I’ve always loved the idea of slow-cooked meat, the sort that falls off the bone and disintegrates in your mouth. When it’s done well, the flavours are wonderful. And then there’s that glorious aroma that wafts from the kitchen as you sit back on the couch with a book and a glass of iced-tea. It’s the oven that does the work.
Of course, slow-cooked means forethought. And frankly, occasions for that are rare. Most weekdays I walk into the kitchen with no more than an hour to make good with whatever’s been left out to thaw that day. Slow is not a thing. Still, there are weekends and with just a little planning, a decent slow-cook is really quite easy.

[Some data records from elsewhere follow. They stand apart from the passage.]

Lemma lor_range x y k :
  0 <= k -> 0 <= x < 2 ^ k -> 0 <= y < 2 ^ k -> 0 <= x .| y < 2 ^ k.
Proof.
  intros Hk Hx Hy. apply bits_range; [exact Hk|apply Z.lor_nonneg; lia|].
  intros i Hi. rewrite Z.lor_spec, !(testbit_above _ k) by lia. reflexivity.
Qed.

Lemma lxor_range x y k :
  0 <= k -> 0 <= x < 2 ^ k -> 0 <= y < 2 ^ k -> 0 <= x .^ y < 2 ^ k.
Proof.
  intros Hk Hx Hy. apply bits_range; [exact Hk|apply Z.lxor_nonneg; lia|].
  intros i Hi. rewrite Z.lxor_spec, !(testbit_above _ k) by lia. reflexivity.
Qed.

Definition width_ones (n m : Z) : Z := 2 ^ (Z.log2 (Z.max n m) + 1) - 1.

Lemma width_ones_lt x n m k : Bounded x n \/ Bounded x m -> k = Z.log2 (Z.max n m) + 1 ->
  0 <= x < 2 ^ k.
Proof.
  unfold Bounded. intros H ->.
  pose proof (Z.log2_spec (Z.max n m)). rewrite <- Z.add_1_r in *.
  destruct (Z.eq_dec (Z.max n m) 0) as [E|]; [rewrite E; cbn|]; lia.
Qed.

Section BoundedBits.
Context {x y n m : Z} {Hx : Bounded x n} {Hy : Bounded y m}.

Lemma bounded_land : Bounded (x .& y) n.
Proof. pose proof (land_ub x y). unfold Bounded in *; lia. Qed.

Lemma bounded_lor : Bounded (x .| y) (width_ones n m).
Proof.
  unfold width_ones. pose proof (Z.log2_nonneg (Z.max n m)).
  enough (0 <= x .| y < 2 ^ (Z.log2 (Z.max n m) + 1)) by (unfold Bounded; lia).
  apply lor_range; [lia|..];
    apply (width_ones_lt _ n m); auto.
Qed.

Lemma bounded_lxor : Bounded (x .^ y) (width_ones n m).
Proof.
  unfold width_ones. pose proof (Z.log2_nonneg (Z.max n m)).
  enough (0 <= x .^ y < 2 ^ (Z.log2 (Z.max n m) + 1)) by (unfold Bounded; lia).
  apply lxor_range; [lia|..];
    apply (width_ones_lt _ n m); auto.
Qed.
End BoundedBits.

#[export] Hint Resolve bounded_land bounded_lor bounded_lxor : typeclass_instances.

Lemma lxor_move x c d : x .^ c = d <-> x = d .^ c.
Proof.
  split; intros H; [rewrite <- H | rewrite H];
    now rewrite Z.lxor_assoc, Z.lxor_nilpotent, Z.lxor_0_r.
Qed.

(** ** Digits

    [dig w v k] is digit [k] of [v] in base [2^w]. *)

Definition dig (w v k : Z) : Z := (v / 2 ^ (w * k)) mod 2 ^ w.

Lemma testbit_dig w v k i : 0 <= w -> 0 <= k -> 0 <= i ->
  Z.testbit (dig w v k) i = (i <? w) && Z.testbit v (w * k + i).
Proof.
  intros. unfold dig. rewrite Z.testbit_mod_pow2, Z.div_pow2_bits by nia.
  f_equal. f_equal. lia.
Qed.

Lemma dig_range w v k : 0 <= w -> 0 <= dig w v k < 2 ^ w.
Proof. intros. apply Z.mod_pos_bound. lia. Qed.

Lemma dig_step w v k : 0 <= w -> 0 <= k ->
  v / 2 ^ (w * k) = dig w v k + 2 ^ w * (v / 2 ^ (w * (k + 1))).
Proof.
  intros. unfold dig. replace (w * (k + 1)) with (w * k + w) by lia.
  rewrite Z.pow_add_r, <- Z.div_div by nia.
  pose proof (Z_div_mod_eq_full (v / 2 ^ (w * k)) (2 ^ w)). lia.
Qed.

(** A sub-word of a digit. *)
Lemma dig_sub w v k s n : 0 <= w -> 0 <= k -> 0 <= s -> 0 <= n -> s + n <= w ->
  (dig w v k >> s) mod 2 ^ n = (v / 2 ^ (w * k + s)) mod 2 ^ n.
Proof.
  intros. apply Z.bits_inj'. intros i Hi.
  rewrite !Z.testbit_mod_pow2, Z.shiftr_spec, testbit_dig, Z.div_pow2_bits by nia.
  destruct (Z.ltb_spec i n); cbn [andb]; [|reflexivity].
  replace (i + s <? w) with true by (symmetry; apply Z.ltb_lt; lia).
  cbn [andb]. f_equal. lia.
Qed.

(** Reading [V] from its low end, [n] bits at a time, into base-[2^w] digits:
    the next [n] bits land in digit [T / w]. *)
Lemma dig_fill w V T n k : 0 < w -> 0 <= T -> 0 <= n -> T mod w + n <= w -> 0 <= k ->
  dig w (V mod 2 ^ (T + n)) k =
  if k =? T / w
  then dig w (V mod 2 ^ T) k .| (((V / 2 ^ T) mod 2 ^ n) << (T mod w))
  else dig w (V mod 2 ^ T) k.
Proof.
  intros Hw HT Hn Hs Hk.
  pose proof (Z_div_mod_eq_full T w) as E. pose proof (Z.mod_pos_bound T w Hw).
  pose proof (Z.div_pos T w HT Hw).
  set (l := T / w) in *. set (s := T mod w) in *.
  apply Z.bits_inj'. intros i Hi.
  assert (B : forall t, 0 <= t -> Z.testbit (dig w (V mod 2 ^ t) k) i =
    (i <? w) && ((w * k + i <? t) && Z.testbit V (w * k + i))).
  { intros t Ht. rewrite testbit_dig, Z.testbit_mod_pow2 by lia. reflexivity. }
  rewrite B by lia. destruct (Z.eqb_spec k l) as [->|Hne].
  - rewrite Z.lor_spec, B, Z.shiftl_spec by lia.
    destruct (Z.lt_ge_cases i s).
    + rewrite (Z.testbit_neg_r _ (i - s)), orb_false_r by lia.
      do 2 f_equal. rewrite E.
      now rewrite (proj2 (Z.ltb_lt _ _)), (proj2 (Z.ltb_lt _ _)) by lia.
    + rewrite Z.testbit_mod_pow2, Z.div_pow2_bits by lia.
      replace (i - s + T) with (w * l + i) by lia.
      rewrite (proj2 (Z.ltb_ge (w * l + i) T)) by lia. cbn [andb].
      rewrite andb_false_r. cbn [orb].
      destruct (Z.ltb_spec i w), (Z.ltb_spec (w * l + i) (T + n)),
        (Z.ltb_spec (i - s) n); cbn [andb]; try reflexivity; lia.
  - rewrite B by lia. destruct (Z.ltb_spec i w); cbn [andb]; [|reflexivity].
    f_equal. destruct (Z.ltb_spec (w * k + i) (T + n)), (Z.ltb_spec (w * k + i) T);
      try reflexivity; nia.
Qed.

Lemma be_bytes_map n x :
  be_bytes n x = map (fun k => (x / 256 ^ (Z.of_nat n - 1 - Z.of_nat k)) mod 256) (seq 0 n).
Proof.
  revert x; induction n as [|n IH]; intros x; [reflexivity|].
  cbn [be_bytes]. rewrite seq_S, map_app, IH. cbn [map Nat.add]. f_equal.
  - apply map_ext_in. intros k Hk. apply in_seq in Hk. f_equal.
    rewrite Z.div_div by (try apply Z.pow_pos_nonneg; lia). f_equal.
    rewrite <- Z.pow_succ_r by lia. f_equal. lia.
  - replace (Z.of_nat (S n) - 1 - Z.of_nat n) with 0 by lia.
    now rewrite Z.pow_0_r, Z.div_1_r.
Qed.

(** A left shift truncated to [n] bits keeps the low [n - k] bits. *)
Lemma shl_trunc x k n : 0 <= k <= n ->
  (x << k) mod 2 ^ n = (x mod 2 ^ (n - k)) * 2 ^ k.
Proof.
  intros H. rewrite Z.shiftl_mul_pow2 by lia.
  replace (2 ^ n) with (2 ^ (n - k) * 2 ^ k) by (rewrite <- Z.pow_add_r by lia; f_equal; lia).
  apply Zmult_mod_distr_r.
Qed.

(** Two adjacent bit fields joined by [|]. *)
Lemma lor_join lo hi k : 0 <= k -> 0 <= lo < 2 ^ k -> lo .| (hi * 2 ^ k) = lo + hi * 2 ^ k.
Proof. intros. rewrite Z.lor_comm, lor_disjoint by assumption. lia. Qed.

Lemma join_div_mod x y k n : 0 <= k -> 0 <= x < 2 ^ n -> k <= n ->
  (x / 2 ^ k) .| (y * 2 ^ (n - k)) = x / 2 ^ k + y * 2 ^ (n - k).
Proof.
  intros Hk Hx Hn. apply lor_join; [lia|]. split; [apply Z.div_pos; lia|].
  apply Z.div_lt_upper_bound; [lia|]. rewrite <- Z.pow_add_r by lia.
  replace (k + (n - k)) with n by lia. lia.
Qed.

Lemma div_mod_bits x n m i : 0 <= n -> 0 <= m -> 0 <= i ->
  Z.testbit ((x / 2 ^ n) mod 2 ^ m) i = (i <? m) && Z.testbit x (i + n).
Proof. intros. now rewrite Z.testbit_mod_pow2, Z.div_pow2_bits by lia. Qed.

(** A right shift across two adjacent digits. *)
Lemma funnel w v k n : 0 < n < w -> 0 <= k ->
  (dig w v k >> n) .| ((dig w v (k + 1) << (w - n)) mod 2 ^ w)
  = (v / 2 ^ (w * k + n)) mod 2 ^ w.
Proof.
  intros Hn Hk. apply Z.bits_inj'. intros i Hi.
  rewrite div_mod_bits, Z.lor_spec, Z.shiftr_spec, testbit_dig by nia.
  rewrite Z.testbit_mod_pow2, Z.shiftl_spec by lia.
  destruct (Z.ltb_spec i w); cbn [andb].
  - destruct (Z.ltb_spec (i + n) w); cbn [andb orb].
    + rewrite (Z.testbit_neg_r _ (i - (w - n))), orb_false_r by lia. f_equal. lia.
    + rewrite testbit_dig by lia. destruct (Z.ltb_spec (i - (w - n)) w); [|lia].
      cbn [andb]. f_equal. lia.
  - destruct (Z.ltb_spec (i + n) w); [lia|reflexivity].
Qed.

Earlier this year, in the heat of the post-Christmas summer, I tripped over a recipe from the English chef Hugh Fearnley-Whittingstall. While I normally associate slow-cooked meat with the cold of winter, Hugh’s recipes for a Thai version reminded me that I’ve eaten some of the best slow-cooked meats in the heat of South East Asia. Inspired by the thought, I’ve taken Hugh’s recipe and adapted it to my own taste. Served with a bowl of lightly dressed salad leaves and herbs from the garden, this is good, relatively cheap to make, and a great end to a summer’s afternoon.
HERE’S WHAT YOU NEED
• a 1.5 kg piece of beef shin, off the bone. Also known as the shank (or gravy beef), the shin is taken from the animal’s lower leg. It’s a well-worked muscle full of connective tissue that breaks down through slow-cooking. The result is a moist and tender meat with a really rich flavour. I like it.
• 1 good-sized red onion, peeled and chopped into large pieces.
• 2-3 stems of lemongrass. Give them a few good whacks with a meat tenderiser or the flat side of a cleaver to release the flavour.
• A couple of fresh chilies (whatever ones you have available), roughly chopped. I leave the seeds in, but you can deseed if you prefer.
• A handful of garlic cloves (4-6), peeled and sliced.
• A knob of fresh ginger (about 30 grams or so), peeled and thinly sliced.
• 4 fresh kaffer lime leaves, scrunched up.
• 3 tablespoons of fish sauce.
• 3 tablespoons of rice vinegar.
• 2 tablespoons of sugar.
• 1 cup of water.
• Some veggies, depending on what’s in the garden or the fridge. Hugh recommends a couple of fresh leeks chopped up, though my kids are less keen. Last time I used some small eggplants from my beloved’s garden along with her cherry tomatoes of various colours. Oh, and a red capsicum.
• the juice of 2 large limes.
• a generous handful of coriander leaves, roughly chopped.
• a less generous handful of Thai basil leaves.
HERE’S WHAT YOU DO
• Preheat the oven to 220c.
• Cut the meat into handful-sized chunks and toss into a large roasting pan. Season with some salt and pepper and roast for about 20 minutes. No oil necessary. The meat should be nicely browned and sitting in lots of its own juice. Take the pan out of the oven and reduce the heat to 150c.
• Add to the meat the red onion, lemongrass, chilies, garlic, ginger and limes leaves. Combine the fish sauce, vinegar, sugar and water and pour over the meat. Stir well. Cover the roasting dish with foil secured at the edges and return to the oven for 1.5 hours.
• Take the pan from the oven, carefully lift the foil without tearing it and stir in the veggies. Re cover and return to the oven again, this time for 1 hour.
• Remove the roasting pan from the oven and set the foil aside. Squeeze over the lime juice and scatter the coriander and basil leaves.
Serve the meat with steamed rice and some salad leaves or fresh steamed green veggies, whichever you prefer. Now back to the couch and enjoy! You’ll need a serviette or three, and a toothpick once it’s gone.